Радость моя, дай мне страдать за Тебя! Страдания жаждет душа моя и тело мое, страдания безмерного, чтобы в нем лучше и ближе воспринимать Тебя. О да, знаю я теперь, истинное следование за Тобой – не в яркости страдания, а в тихой ежедневной скорби, в безгласном страдании от мелкоты и пошлости и удушья! Да будет воля Твоя – но дозволь мне только эту мольбу в этот час, когда вся я трепещу от Твоего призыва, когда вся горю от Твоей милости и божественная ласка Твоя окрыляет мою душу. «Accende in me ignem, quem venisti mittere in terram!..» Пламени хочешь Ты, Возлюбленный, – и пламенею я, возьми это пламя, дай ему разгореться в Тебе ярко и бурно и испепелить меня совсем, а не меркнуть, ибо никогда не бывать ему тихим, кротким мерцанием лампады… Прочь эти мысли! Пусть будет все по воле Твоей… «Non sicut ego volo, sed sicut tu…» Ты зовешь меня, Тебе одному да будет ведомо, куда Ты меня ведешь и для чего! Ты – мой путь и моя жизнь, и довлеет мне! И если дерзаю молить Тебя о пламени души моей, то только потому, что это пламя пожирает меня и рвется к Тебе, и мучителен этот порыв, и сладостен паче всех радостей. Точно нет у меня тела, нет ничего, что окружает это тело, – все ушло, растаяло, испепелилось; нет такой жизни, которой я могла бы Тебе послужить, что-то в ней жертвовать Тебе, что-то переносить ради Тебя… – ничего нет, кроме этого безумного горения, радостного и мучительного, в котором вся духовная моя сущность тянется к Тебе, как язык пламени, чтобы слиться с муками Твоими в неизреченной радости…
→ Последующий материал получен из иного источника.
Lemma queues_nonneg (m : gmap Z (TrieQueue Entry)) :
  map_Forall (fun _ q => queue_ok q) m ->
  map_Forall (fun _ q => 0 <= queue_gas q) m /\ map_Forall (fun _ q => 0 <= queue_bytes q) m.
Proof.
  intros H. split; intros k q Hq; destruct (H k q Hq) as [_ He%entries_nonneg]; apply He.
Qed.

Lemma to_shard_sum f s shard :
  f empty_queue = 0 -> default 0 (f <$> rs_outgoing_buffers s !! shard) = f (to_shard s shard).
Proof. intros H. unfold to_shard. by destruct (rs_outgoing_buffers s !! shard). Qed.

(* ------------------------------------------------------------------ *)
(** ** Limits *)

Definition limit_of (s : ReceiptSink) (shard : Z) : OutgoingLimit :=
  default default_limit (rs_outgoing_limit s !! shard).

(** The size that counts against the limit. *)
Definition capped (size : Z) : Z :=
  if max_receipt_size (limit_config cfg) <? size then max_receipt_size (limit_config cfg) else size.

Definition to (shard : Z) (l : list Entry) : list Entry := filter (fun e => target_of e = shard) l.

(** From [s] to [s'] the entries [l] were sent: their gas and size were taken from the
    limits of their shards, and no limit was overdrawn. *)
Definition limits_paid (s s' : ReceiptSink) (l : list Entry) : Prop :=
  forall shard,
    ol_gas (limit_of s' shard) = ol_gas (limit_of s shard) - zsum gas_of (to shard l)
    /\ ol_size (limit_of s' shard)
       = ol_size (limit_of s shard) - zsum (fun e => capped (receipt_size e)) (to shard l)
    /\ (0 <= ol_gas (limit_of s shard) -> 0 <= ol_gas (limit_of s' shard))
    /\ (0 <= ol_size (limit_of s shard) -> 0 <= ol_size (limit_of s' shard)).

Lemma limits_paid_refl s s' : rs_outgoing_limit s' = rs_outgoing_limit s -> limits_paid s s' [].
Proof. intros H shard. unfold limit_of. rewrite H. simpl. lia. Qed.

Lemma limits_paid_app s1 s2 s3 l1 l2 :
  limits_paid s1 s2 l1 -> limits_paid s2 s3 l2 -> limits_paid s1 s3 (l1 ++ l2).
Proof.
  intros H1 H2 shard. specialize (H1 shard). specialize (H2 shard). unfold to.
  rewrite filter_app, !zsum_app. fold (to shard l1) (to shard l2).
  destruct H1 as (? & ? & ? & ?), H2 as (? & ? & ? & ?). split_and!; [lia|lia|tauto|tauto].
Qed.

(** One attempt: nothing changes but the limits and, on success, the outgoing list. *)
Lemma try_forward_spec e s :
  entry_ok e ->
  exists b s', try_forward cfg (get_receipt e) (gas_of e) (receipt_size e) (target_of e) s = Ok (b, s')
    /\ rs_own_congestion_info s' = rs_own_congestion_info s
    /\ rs_outgoing_buffers s' = rs_outgoing_buffers s
    /\ rs_outgoing_metadatas s' = rs_outgoing_metadatas s
    /\ rs_outgoing_receipts s' = rs_outgoing_receipts s ++ (if b then [get_receipt e] else [])
    /\ limits_paid s s' (if b then [e] else []).
Proof.
  intros He. unfold try_forward. fold (capped (receipt_size e)) (limit_of s (target_of e)).
  set (lim := limit_of s (target_of e)).
  destruct (Z.leb_spec (gas_of e) (ol_gas lim)) as [Hg|Hg];
    [destruct (Z.leb_spec (capped (receipt_size e)) (ol_size lim)) as [Hz|Hz]|]; simpl.
  - unfold checked_sub. rewrite (proj2 (Z.leb_le _ _) Hg), sub_fits by done. simpl.
    eexists true, _. split_and!; [done..|]. intros shard. unfold limit_of. simpl. unfold to.
    destruct (decide (target_of e = shard)) as [<-|Hne].
    + rewrite filter_cons_True by done. rewrite filter_nil. rewrite lookup_insert_eq. simpl.
      fold (limit_of s (target_of e)) lim. split_and!; lia.
    + rewrite filter_cons_False by done. rewrite filter_nil, lookup_insert_ne by done. simpl. lia.
  - eexists false, _. split_and!; [done..|by rewrite app_nil_r|]. intros shard. unfold limit_of. simpl.
    destruct (decide (target_of e = shard)) as [<-|Hne];
      [rewrite lookup_insert_eq|rewrite lookup_insert_ne by done]; simpl;
      fold (limit_of s (target_of e)) lim; lia.
  - eexists false, _. split_and!; [done..|by rewrite app_nil_r|]. intros shard. unfold limit_of. simpl.
    destruct (decide (target_of e = shard)) as [<-|Hne];
      [rewrite lookup_insert_eq|rewrite lookup_insert_ne by done]; simpl;
      fold (limit_of s (target_of e)) lim; lia.
Qed.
. . . . . . . . . . . . . . . . .

Justina, Justina

…Господь мой и Бог мой!.. Мне жутко: я не могу парить так высоко… Я думала, что сразу растворится душа моя в Твоем безбрежном море, но теперь вижу, что Ты зовешь куда-то

меня

, мою личность, а мне непосильно… Ах, ничего я не могу выразить – жалкая я, убогая, ничтожна! Господи – не осыпай меня Твоими милостями, – Ты видишь ведь, что я ничего не достойна, кроме гнева и презрения. Безумная я, безумная – гордилась своим женским умом, – и Ты мне показываешь, что я ничего не могу вместить… Думала Тебе служить, а Ты мне показываешь, что я не могу даже ползать по следам не только Твоим, но и служителей Твоих избранных… Ничего не могу… Господи, мне страшно. Когда Тебя нет со мною, душа болит, душа плачет – когда слышу призыв Твой, плачу о бессилии и мерзости моей…

Я всегда с тобой

… Знаю, Господи, что Ты со мной, но ведь не всегда сознает Тебя окаянный мой разум, ведь забываю я Тебя, отворачиваюсь… Какими словами описать бездну греха моего перед Тобою? А душа всегда плачет и тоскует по Тебе, и нет ей утехи во всем мире, кроме Тебя.

Пусть не будет ей утехи, кроме Меня. Хочу тебя всю, всю тебя заполню Собою.

… Господи, вся, вся, вся я Твоя! Возьми меня, испепели, уничтожь в Себе… Спаси меня от моей слабости, развей мое ничтожество, дай мне исчезнуть в Тебе от себя самой – уничтожь эту самость, это «я», постылое и гнусное, которое смеет жить помимо Тебя… Господи, я не знаю, что говорю… Вот сейчас я вся горю и трепещу от радости, меня пожирающей, а потом опять будет темно и холодно, и я почувствую себя одной одинокой среди пустыни, холодной, темной пустыни… Весь мир для меня пустыня, нет отклика на вопль души моей. Всегда это так было, и раньше тоже, когда я не знала Тебя. Я несла людям свою душу, а они пренебрегали ею, отбрасывали ее ногой: никому не нужна была душа моя, только тело… О, Ты все это знаешь, Ты все видел… Но вот теперь я узнала Тебя, познала сладостное горение в Тебе… Почему же окаянству моему нужно еще что-то, кроме Тебя? почему ищу я утешения, почему так больно и жутко, когда замирает мой голос без отклика в пустыне… «Ждах соскорбящаго, и не бе, – и утешающих, и не обретох» [123]… Господи, почему так мучительно мне мое всегдашнее духовное одиночество? До сих пор в этом сознании одиночества была жгучая тоска по Тебе, но теперь ведь я Тебя приобрела… «Possessio mea, thesaurus meus…» Я имею Тебя, хоть изредка, – о чем же еще тоскует душа моя?